The term was originally introduced in the 1930s and applied to lighter, more streamlined closed body coachwork fitted by car makers.[citation needed] Rover, for example, had Sports Saloon versions of several of their models.

It was later applied by manufacturers to special versions of their vehicles that allowed them to enter production cars in motor races with extra modifications not normally permitted by the regulations.[citation needed] Such regulations required cars to be homologated typically by selling them in minimum numbers to the public. Some of the earlier examples were the Alfa Romeo 1900,[2] Triumph Dolomite and Lotus Cortina.

Traditionally sports sedans have a manual transmission and tachometer in order to provide that "sports look and feel" and are rear wheel drive, have good handling characteristics, and adequate power. Because of the US move to automatic transmission and front wheel drive these types are now also to be found in the sport sedan category. Recent sport sedans such as the latest iterations of the BMW M5 and BMW M3 had implemented semi-automatic transmissions.

Concept

The term "sport sedan" is not an absolute term, rather it is relative.

In North America, most luxury import sedans are often considered "sport sedans" because of their higher performance, handling, and expensive available amenities relative to that of mass market cars. There is some price overlapping, for instance as an entry-level BMW 328i has a similar (manufacturer's) suggested retail price to a Toyota Camry XLE V6.

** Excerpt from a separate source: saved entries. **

(** * Level-synchronous parallel BFS: a model of bfs_thread.cpp and bfs_seq.cpp

    The development follows the sources file by file:
    - [node], [Graph]: the graph view of graph.cpp;
    - [Chunked], [Static]: the two index partitioning policies of
      bfs_thread.cpp (the loops at the head of the worker routine);
    - [sequential_bfs]: the queue based oracle of bfs_seq.cpp;
    - [worker_step], [run_round], [round_body], [orch_loop]: the worker
      routine as interleaved atomic steps over the shared [visited] array,
      the merge phase and the sequence of rounds;
    - [Barrier]: the lock/condition-variable protocol of class Barrier as a
      transition system;
    - [WithBarrier]: the orchestrator's loop of bfs_thread.cpp with its calls
      of the barrier, and the two functions as they return or block.

    Machine integers.  Node ids, indices and counters are [nat]: every
    quantity the code computes is bounded by the node count (see
    [reach_count_le]), so for graphs of fewer than 2^31 nodes no [int]
    computation wraps.  Node payloads ([short]) and the search value ([int])
    are [Z]; they are only compared for equality after integer promotion.
    The barrier's generation counter, which grows without bound, is a [Z]
    with the wrap-around of [size_t] written out.

    Threads.  Between two rendezvous the workers' accesses to [visited]
    interleave in any order (sequential consistency).  [round_end],
    [state_at] and [orch_loop] give the rounds as they follow one another
    when every rendezvous completes: what each round computes.  Whether a
    rendezvous completes is decided by the barrier's own protocol, the
    subject of [Barrier]; [WithBarrier] puts its calls into the loop, where
    the merging phase is reached only if [MasterWait] has returned, and what
    the two functions of bfs_thread.cpp return, or that they block, is
    stated there.

    Out-of-range vector accesses are undefined behaviour in C++.  The model
    reads the default value and ignores the write there; all theorems assume
    [wf_graph], under which no such access happens. *)

From stdpp Require Import base numbers list sorting.
From Stdlib Require Import ZArith Lia.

The term "sport sedan" also came into being, when comparing luxury import sedans (i.e. BMW, Audi, and Mercedes-Benz), which were smaller cars popular with young buyers that focused on performance and handling, to domestic luxury marques such as Cadillac and Lincoln, for older customers and which emphasized size and comfort. In the 1980s and 1990s, the change in consumer demographics towards smaller and sportier luxury cars, along with Japanese luxury brands, led to a decline in the prestige of domestic luxury marques, whose chief offerings were the Cadillac DeVille and Lincoln Town Car. However, since the 2000s, Cadillac and Lincoln have begun producing competitive models such as the Cadillac CTS and Lincoln LS. Buick was retained as General Motors's traditional luxury brand and emphasized comfort and amenities instead of driving experience.[3]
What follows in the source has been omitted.